Lemma list_remove_spec (x : list N) (l : list (list N)) :
  NoDup l → ∀ y, y ∈ TldDict.list_remove x l ↔ y ∈ l ∧ y ≠ x.
Proof.
  induction l as [|z l IH]; intros Hnd y; simpl.
  { rewrite elem_of_nil. tauto. }
  apply NoDup_cons in Hnd as [Hz Hnd].
  destruct (bool_decide_reflect (z = x)) as [-> |Hzx].
  - rewrite elem_of_cons. split; [|intros [[-> |?] ?]; tauto].
    intros Hy. split; [tauto|]. by intros ->.
  - rewrite !elem_of_cons, IH by done. split; [intros [-> |?]; tauto|tauto].
Qed.

(** The assembled name determines its last part. *)
Lemma assemble_tld_inj (sub dom x y : list N) :
  join (u ".") (filter_None [sub; dom; x]) = join (u ".") (filter_None [sub; dom; y]) →
  x = y.
Proof.
  unfold filter_None.
  replace [sub; dom; x] with ([sub; dom] ++ [x]) by done.
  replace [sub; dom; y] with ([sub; dom] ++ [y]) by done.
  rewrite !filter_app. generalize (filter (λ p, p ≠ []) [sub; dom]). intros P.
  assert (Hsnoc : ∀ z, z ≠ [] → length (join (u ".") (P ++ [z])) > length (join (u ".") P)
                       ∧ (P = [] → join (u ".") (P ++ [z]) = z)
                       ∧ (P ≠ [] → join (u ".") (P ++ [z]) = join (u ".") P ++ u "." ++ z)).
  { intros z Hz. split; [|split].
    - rewrite !length_join, fmap_app, sum_list_with_app, length_app. simpl.
      destruct z; [done|]. simpl. lia.
    - by intros ->.
    - intros HP. clear -HP. induction P as [|p [|q P] IH]; [done|done|].
      change ((p :: q :: P) ++ [z]) with (p :: q :: (P ++ [z])).
      rewrite !join_cons_cons.
      change (q :: (P ++ [z])) with ((q :: P) ++ [z]). rewrite IH by done.
      by rewrite <- !app_assoc. }
  destruct x as [|a x], y as [|b y]; [done| | |].
  - rewrite (filter_cons_False _ []), filter_cons_True, !filter_nil, app_nil_r
      by (done || (intros Hn; by apply Hn)).
    intros E. destruct (Hsnoc (b :: y)) as [Hl _]; [done|]. rewrite <- E in Hl. lia.
  - rewrite (filter_cons_False _ []), filter_cons_True, !filter_nil, app_nil_r
      by (done || (intros Hn; by apply Hn)).
    intros E. destruct (Hsnoc (a :: x)) as [Hl _]; [done|]. rewrite E in Hl. lia.
  - rewrite !filter_cons_True, !filter_nil by done.
    destruct (Hsnoc (a :: x)) as (_ & H1 & H2); [done|].
    destruct (Hsnoc (b :: y)) as (_ & H3 & H4); [done|].
    destruct P as [|p P].
    + by rewrite H1, H3.
    + rewrite H2, H4 by done. intros E. by do 2 apply app_inv_head in E.
Qed.

(** X13.  On a dictionary free of repetitions [TldDict.generate] appends
    only [TLD-swap] entries, each built from a word of the dictionary
    other than the object's own TLD; none of them is named like the
    input. *)
Theorem tld_swap_never_keeps_the_tld (self : DomainDict.t) (e : DomainFuzz.entry) :
  NoDup (DomainDict.dictionary self) →
  e ∈ DomainFuzz.domains (DomainDict.base (TldDict.generate self)) →
  e ∈ DomainFuzz.domains (DomainDict.base self)
  ∨ DomainFuzz.fuzzer e = "TLD-swap"
    ∧ DomainFuzz.domain_name e ≠ DomainFuzz.domain_name (DomainFuzz.original (DomainDict.base self))
    ∧ ∃ tl, tl ∈ DomainDict.dictionary self
            ∧ tl ≠ DomainFuzz.tld (DomainDict.base self)
            ∧ DomainFuzz.domain_name e
              = join (u ".") (filter_None [DomainFuzz.subdomain (DomainDict.base self);
                                          DomainFuzz.domain (DomainDict.base self); tl]).
Proof.
  intros Hnd. unfold TldDict.generate. cbn zeta. simpl.
  intros [He|(tl & -> & Htl)%list_elem_of_fmap]%elem_of_app; [by left|].
  right. simpl.
  assert (Htl' : tl ∈ DomainDict.dictionary self
                 ∧ tl ≠ DomainFuzz.tld (DomainDict.base self)).
  { destruct (bool_decide_reflect
                (DomainFuzz.tld (DomainDict.base self) ∈ DomainDict.dictionary self))
      as [Hin|Hnin].
    - by apply list_remove_spec in Htl.
    - split; [done|]. by intros ->. }
  destruct Htl' as [Hin Hne].
  split; [done|]. split; [|by exists tl].
  unfold DomainFuzz.assemble. by intros E%assemble_tld_inj.
Qed.

(** A longer registrable gives a longer assembled name. *)
Lemma assemble_longer (sub dom tl m : list N) :
  m ≠ [] → length dom < length m →
  length (join (u ".") (filter_None [sub; dom; tl]))
  < length (join (u ".") (filter_None [sub; m; tl])).
Proof.
  intros Hm Hlen. unfold filter_None.
  destruct sub as [|a sub], dom as [|b dom], tl as [|c tl], m as [|d m]; try done;
    repeat (rewrite filter_cons_True by done
            || rewrite (filter_cons_False _ []) by (intros Hn; by apply Hn));
    rewrite ?filter_nil; rewrite !length_join; simpl in *; lia.
Qed.

(** X14.  With no empty word in the dictionary, [DomainDict.generate]
    appends only [Dictionary] entries, each with a name longer than the
    input's. *)
Theorem dictionary_names_are_longer (self : DomainDict.t) (e : DomainFuzz.entry) :
  Forall (λ w, w ≠ []) (DomainDict.dictionary self) →
  e ∈ DomainFuzz.domains (DomainDict.base (DomainDict.generate self)) →
  e ∈ DomainFuzz.domains (DomainDict.base self)
  ∨ DomainFuzz.fuzzer e = "Dictionary"
    ∧ length (DomainFuzz.domain_name (DomainFuzz.original (DomainDict.base self)))
      < length (DomainFuzz.domain_name e).
Proof.
  intros Hw. unfold DomainDict.generate. cbn [DomainDict.base DomainFuzz.domains DomainFuzz.set_domains].
  intros [He|He]%elem_of_app; [by left|]. right.
  split; [by eapply elem_of_tagged|].
  apply list_elem_of_fmap in He as (d & -> & Hd).
  unfold DomainDict.dictionary_ in Hd.
  apply list_elem_of_bind in Hd as (word & Hd & Hword).
  rewrite Forall_forall in Hw. specialize (Hw word Hword).
  cbn [DomainFuzz.domain_name DomainFuzz.original]. unfold DomainFuzz.assemble.
  cbn [DomainFuzz.subdomain DomainFuzz.tld DomainFuzz.set_domains].
  destruct word as [|c word]; [done|].
  rewrite !elem_of_cons, elem_of_nil in Hd.
  destruct Hd as [->|[->|[->|[->|[]]]]];
    (apply assemble_longer; [|rewrite ?length_app; simpl; lia]);
    try done; by destruct (DomainFuzz.domain (DomainDict.base self)).
Qed.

## [TASK REQUIREMENTS]
The first line of the records and every line down to the line with "- intros HP." must be quoted exactly; leave out all else.

## [TASK OUTPUT]
Lemma list_remove_spec (x : list N) (l : list (list N)) :
  NoDup l → ∀ y, y ∈ TldDict.list_remove x l ↔ y ∈ l ∧ y ≠ x.
Proof.
  induction l as [|z l IH]; intros Hnd y; simpl.
  { rewrite elem_of_nil. tauto. }
  apply NoDup_cons in Hnd as [Hz Hnd].
  destruct (bool_decide_reflect (z = x)) as [-> |Hzx].
  - rewrite elem_of_cons. split; [|intros [[-> |?] ?]; tauto].
    intros Hy. split; [tauto|]. by intros ->.
  - rewrite !elem_of_cons, IH by done. split; [intros [-> |?]; tauto|tauto].
Qed.

(** The assembled name determines its last part. *)
Lemma assemble_tld_inj (sub dom x y : list N) :
  join (u ".") (filter_None [sub; dom; x]) = join (u ".") (filter_None [sub; dom; y]) →
  x = y.
Proof.
  unfold filter_None.
  replace [sub; dom; x] with ([sub; dom] ++ [x]) by done.
  replace [sub; dom; y] with ([sub; dom] ++ [y]) by done.
  rewrite !filter_app. generalize (filter (λ p, p ≠ []) [sub; dom]). intros P.
  assert (Hsnoc : ∀ z, z ≠ [] → length (join (u ".") (P ++ [z])) > length (join (u ".") P)
                       ∧ (P = [] → join (u ".") (P ++ [z]) = z)
                       ∧ (P ≠ [] → join (u ".") (P ++ [z]) = join (u ".") P ++ u "." ++ z)).
  { intros z Hz. split; [|split].
    - rewrite !length_join, fmap_app, sum_list_with_app, length_app. simpl.
      destruct z; [done|]. simpl. lia.
    - by intros ->.
    - intros HP. clear -HP. induction P as [|p [|q P] IH]; [done|done|].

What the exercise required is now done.